ASSIGNMENT: Find the lines in the records below that contain "destruct", and report each of them.

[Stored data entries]
Lemma scan_lines_error_marker g minscore lines s s' :
  scan_lines g minscore lines s = (Ok tt, s') ->
  error_read s <= num_read s + 1 ->
  error_read s' <= num_read s' + 1 /\
  (error_read s' = num_read s' + 1 <->
   match last lines with
   | Some l => line_outcome g minscore l = Ok Errored
   | None => error_read s = num_read s + 1
   end).
Proof.
  revert s. induction lines as [|l r IH]; intros s Hrun Hinv.
  - simpl in Hrun. injection Hrun as <-. simpl. tauto.
  - simpl in Hrun. unfold mbind in Hrun.
    destruct (body g minscore l s) as [[o|e] s1] eqn:Hb; [| discriminate].
    destruct (IH s1 Hrun) as [Hinv' Hiff].
    { destruct (body_counters _ _ _ _ _ _ Hb) as [[_ He] | [_ [Hn He]]]; lia. }
    split; [exact Hinv' |]. rewrite Hiff.
    destruct r as [|l' r'].
    + simpl. unfold line_outcome.
      rewrite (body_stateless g minscore l init_state s), Hb. simpl.
      destruct (body_counters _ _ _ _ _ _ Hb) as [[-> He] | [Hne [Hn He]]].
      * tauto.
      * split; [lia | intros Ho; injection Ho as Ho; contradiction].
    + change (last (l :: l' :: r')) with (last (l' :: r')).
      destruct (last (l' :: r')) eqn:El; [reflexivity |].
      apply last_None in El. discriminate.
Qed.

EXERCISE RESPONSE:
    destruct (body g minscore l s) as [[o|e] s1] eqn:Hb; [| discriminate].
    destruct (IH s1 Hrun) as [Hinv' Hiff].
    { destruct (body_counters _ _ _ _ _ _ Hb) as [[_ He] | [_ [Hn He]]]; lia. }
    destruct r as [|l' r'].
      destruct (body_counters _ _ _ _ _ _ Hb) as [[-> He] | [Hne [Hn He]]].
      destruct (last (l' :: r')) eqn:El; [reflexivity |].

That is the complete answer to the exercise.